The hygiene hypothesis has suggested a link between the decline of early exposure to infectious agents, symbiotic microorganisms, and even parasites, toward an increase in our susceptibility to allergic and autoimmune diseases, within industrialized countries.
Previous epidemiological studies have substantiated this hypothesis, by showing that children living in contact with farm animals—and by extension more microbial agents—developed fewer allergies during their lifetime. Conversely, laboratory studies have shown that administering antibiotics to mice within the first days of life results in a loss of microbiota, and subsequently, in an increased incidence in allergy.
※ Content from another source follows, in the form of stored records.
(** X2.  Each statement that the gateway builds around the name of an
    Availability Group is its keywords, the name between brackets, and a
    fixed rest: the name, whatever it holds, cannot change the statement
    that is run.  Each of these functions makes one request, without
    parameters, and returns its answer. *)
Theorem statements_name_the_group (db : Instance) (agName : string) :
  let ran (r : Instance * option error) (keywords rest : string) :=
    exists statement,
      requests (fst r) = Exec statement [] :: requests db
      /\ snd r = executed (server db) (Exec statement [] :: requests db)
      /\ Spec.readStatement keywords statement = Some (agName, rest) in
  ran (Drop db agName) "DROP AVAILABILITY GROUP " EmptyString
  /\ ran (Failover db agName) "ALTER AVAILABILITY GROUP " " FAILOVER"
  /\ ran (FailoverWithDataLoss db agName) "ALTER AVAILABILITY GROUP "
       " FORCE_FAILOVER_ALLOW_DATA_LOSS"
  /\ ran (GrantCreateAnyDatabase db agName) "ALTER AVAILABILITY GROUP "
       " GRANT CREATE ANY DATABASE"
  /\ ran (SetRoleToSecondary db agName) "ALTER AVAILABILITY GROUP "
       " SET (ROLE = SECONDARY)".
Proof.
  cbv zeta. repeat split;
    (eexists; split; [reflexivity|]; split; [reflexivity|]).
  - rewrite <- (append_empty_r (quoteName agName)).
    now apply readStatement_quoted.
  - now apply readStatement_quoted.
  - now apply readStatement_quoted.
  - now apply readStatement_quoted.
  - now apply readStatement_quoted.
Qed.

(** ** The value of REQUIRED_SYNCHRONIZED_SECONDARIES_TO_COMMIT *)

(** X3.  The flag is taken as given exactly when it is between 0 and
    MaxInt32, is left to the computation when it is -1, and is refused
    otherwise; a value that is taken survives the conversion to [int32]
    that [setRequiredSynchronizedSecondariesToCommit] applies before the
    statement is built. *)
Theorem toRequiredSynchronizedSecondariesToCommit_range (arg : Z) :
  match toRequiredSynchronizedSecondariesToCommit arg with
  | None => arg < -1 \/ MaxInt32 < arg
  | Some None => arg = -1
  | Some (Some value) => value = arg /\ 0 <= arg <= MaxInt32 /\ toInt32 value = value
  end.
Proof.
  unfold toRequiredSynchronizedSecondariesToCommit, MaxInt32, toInt32, wrapUint.
  destruct (Z.eqb_spec arg (-1)) as [->|Hne]; cbn [negb]; [reflexivity|].
  destruct (Z.ltb_spec arg 0); cbn [orb]; [left; lia|].
  destruct (Z.ltb_spec (2 ^ 31 - 1) arg); [right; lia|].
  rewrite (Z.mod_small arg) by lia. repeat split; try lia.
  rewrite Z.mod_small by lia. lia.
Qed.

(** X4.  The computed value, for a number of replicas in the range of
    [uint]: it is below the number of replicas (the range that the flag
    documents), the primary and that many secondaries are more than half of
    the replicas unless there are two, and the number of sequence numbers
    that [promote] derives from it is the plain difference, at least 1: with
    the computed value the subtraction never wraps. *)
Theorem calculateRequiredSynchronizedSecondariesToCommit_in_range (numSync : Z) :
  1 <= numSync <= MaxUint ->
  let required := calculateRequiredSynchronizedSecondariesToCommit numSync in
  0 <= required <= numSync - 1
  /\ (numSync <> 2 -> numSync < 2 * (required + 1))
  /\ wrapUint (numSync - required) = numSync - required
  /\ 1 <= numSync - required.
Proof.
  unfold MaxUint. intros Hn. cbv zeta.
  unfold calculateRequiredSynchronizedSecondariesToCommit.
  assert (Hdiv : 2 * (numSync / 2) <= numSync < 2 * (numSync / 2) + 2).
  { pose proof (Z.div_mod numSync 2 ltac:(lia)).
    pose proof (Z.mod_pos_bound numSync 2 ltac:(lia)). lia. }
  destruct (Z.eqb_spec numSync 2) as [->|Hne].
  - repeat split; try lia; try reflexivity.
  - repeat split; try lia. unfold wrapUint. apply Z.mod_small. lia.
Qed.

Lemma calculateRequiredSynchronizedSecondariesToCommit_in_range_witness :
  wrapUint (3 - calculateRequiredSynchronizedSecondariesToCommit 3)
  = 3 - calculateRequiredSynchronizedSecondariesToCommit 3.
Proof.
  exact (proj1 (proj2 (proj2
    (calculateRequiredSynchronizedSecondariesToCommit_in_range 3
       ltac:(vm_compute; split; discriminate))))).
Defined.

(** ** The handlers of ag-helper *)

Lemma GetRole_asks (db db1 : Instance) (agName : string) (r : error + (Z * string)) :
  GetRole db agName = (db1, r) -> db1 = ask (QueryRow SelectRole agName) db.
Proof. unfold GetRole. intros H. injection H as <- _. reflexivity. Qed.

Lemma GetDBFailoverMode_asks (db db1 : Instance) (agName : string) (r : error + bool) :
  GetDBFailoverMode db agName = (db1, r) ->
  db1 = ask (QueryRow SelectDBFailoverMode agName) db.
Proof. unfold GetDBFailoverMode. intros H. injection H as <- _. reflexivity. Qed.

Lemma GetDatabaseStates_asks (db db1 : Instance) (agName : string)
    (r : string * option error) :
  GetDatabaseStates db agName = (db1, r) ->
  db1 = ask (QueryRow SelectDatabaseStates agName) db.
Proof. unfold GetDatabaseStates. intros H. injection H as <- _. reflexivity. Qed.

Lemma GetSequenceNumber_asks (db db1 : Instance) (agName : string) (r : error + Z) :
  GetSequenceNumber db agName = (db1, r) ->
  db1 = ask (QueryRow SelectSequenceNumber agName) db.
Proof. unfold GetSequenceNumber. intros H. injection H as <- _. reflexivity. Qed.

Lemma GetNumSyncCommitReplicas_asks (db db1 : Instance) (agName : string)
    (r : error + Z) :
  GetNumSyncCommitReplicas db agName = (db1, r) ->
  db1 = ask (QueryRow SelectNumSyncCommitReplicas agName) db.
Proof. unfold GetNumSyncCommitReplicas. intros H. injection H as <- _. reflexivity. Qed.

Lemma GetAvailabilityMode_asks (db db1 : Instance) (agName : string)
    (r : error + (Z * string)) :
  GetAvailabilityMode db agName = (db1, r) ->
  db1 = ask (QueryRow SelectAvailabilityMode agName) db.
Proof. unfold GetAvailabilityMode. intros H. injection H as <- _. reflexivity. Qed.

Lemma isErrNoRows_true (err : error) : isErrNoRows err = true -> err = ErrNoRows.
Proof. destruct err; [reflexivity | discriminate | discriminate]. Qed.

(** The statement that sets REQUIRED_SYNCHRONIZED_SECONDARIES_TO_COMMIT is
    one statement more. *)
Lemma setsRequired_statements (db after : Instance) (agName : string)
    (required : option Z) (answer : option error) :
  Spec.setsRequired db agName required after answer ->
  exists statement, statements after = statement :: statements db.
Proof.
  intros (before & value & Hs & Hset & _).
  unfold SetRequiredSynchronizedSecondariesToCommit, exec in Hset.
  injection Hset as <- _. unfold statements in *. cbn. rewrite Hs.
  eexists. reflexivity.
Qed.

Lemma setsRequired_after_queries (db0 db after : Instance) (agName : string)
    (required : option Z) (answer : option error) :
  statements db = statements db0 ->
  Spec.setsRequired db agName required after answer ->
  Spec.setsRequired db0 agName required after answer.
Proof.
  intros Hs (before & value & Hbefore & Hset & Hvalue).
  exists before, value. split; [congruence | split; assumption].
Qed.

(** The block that [monitor], [preStart] and [postStop] share. *)
Lemma updateRequiredSynchronizedSecondariesToCommit_spec
    (db db' : Instance) (agName : string) (required : option Z) (err : option string) :
  updateRequiredSynchronizedSecondariesToCommit db agName required = (db', err) ->
  (statements db' = statements db /\ err <> None)
  \/ exists answer,
       Spec.setsRequired db agName required db' answer
       /\ (err = None <-> answer = None).
Proof.
  unfold updateRequiredSynchronizedSecondariesToCommit. destruct required as [value|].
  - destruct (setRequiredSynchronizedSecondariesToCommit db agName value)
      as [db1 e] eqn:Hset.
    intros H. injection H as <- <-. right. exists e. split.
    + exists db, (toInt32 value). repeat split. exact Hset.
    + destruct e; split; intros; congruence.
  - unfold calculateAndSetRequiredSynchronizedSecondariesToCommit.
    destruct (GetNumSyncCommitReplicas db agName) as [db1 r] eqn:Hnum.
    pose proof (GetNumSyncCommitReplicas_statements _ _ _ _ Hnum) as Hs.
    destruct r as [e|numSync].
    + intros H. injection H as <- <-. left. split; [exact Hs | discriminate].
    + destruct (setRequiredSynchronizedSecondariesToCommit db1 agName _)
        as [db2 e] eqn:Hset.
      intros H. injection H as <- <-. right. exists e. split.
      * exists db1, (toInt32 (calculateRequiredSynchronizedSecondariesToCommit numSync)).
        split; [exact Hs|]. split; [exact Hset|]. exists db, numSync. now split.
      * destruct e; split; intros; congruence.
Qed.

(** The loop that waits for the databases: what it asks and when it ends. *)
Lemma polls_ask_poll (db : Instance) (agName : string) :
  Spec.polls (requests (ask (QueryRow SelectDatabaseStates agName) db))
  = S (Spec.polls (requests db)).
Proof. reflexivity. Qed.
Now, researchers from the Institut Pasteur have established a mechanism that explains the hygiene phenomena by demonstrating how the microbiota acts on the balance of the immune system. The investigators found that the presences of microbes specifically block a subset of immune cells that are responsible for triggering allergies.
The findings from this study were published recently in Science through an article entitled “The microbiota regulates type 2 immunity through RORγt+ T cells.”
Several types of immunological responses can be generated in order to defend the body from assault. The presence of bacterial or fungal microbes provokes a response from immune cells, known as type 3 cells—which coordinate the phagocytosis and killing of the microbial invaders. However, in the case of infection by pathogenic agents that are too large to be handled by type 3 cells (such as parasitic worms), the cells that organize the elimination of the pathogen, as well as allergic reactions, are known as type 2 cells.
The investigators showed that type 3 cells activated during a microbial aggression acted directly on type 2 cells and subsequently blocked their activity. As a consequence type 2 cells were unable to generate allergic immune responses. This effectively demonstrated that the microbiota indirectly regulates type 2 immune responses by inducing type 3 cells.
Interestingly, these results explain how an imbalance in the microbiota would trigger an exacerbated type 2 immune response leading to an allergic reaction.
“As we have evolved and develop in the presence of microbes, an absence of microbes leads to a loss in type 1 and type 3 responses, and therefore, to deregulated type 2 responses associated with pro-fibrotic and pro-allergic pathologies,” the scientists explained. “A similar mechanism may account for the increase, in industrialized nations, of autoimmune pathologies associated with type 3 immunity.”
These findings from the Pasteur scientists represent a critical step in understanding the exquisite balance between our various defense mechanisms. This data could also lead to new therapeutic approaches through the stimulation of type 3 cells by mimicking a microbial antigen in order to block allergy-causing type 2 cells.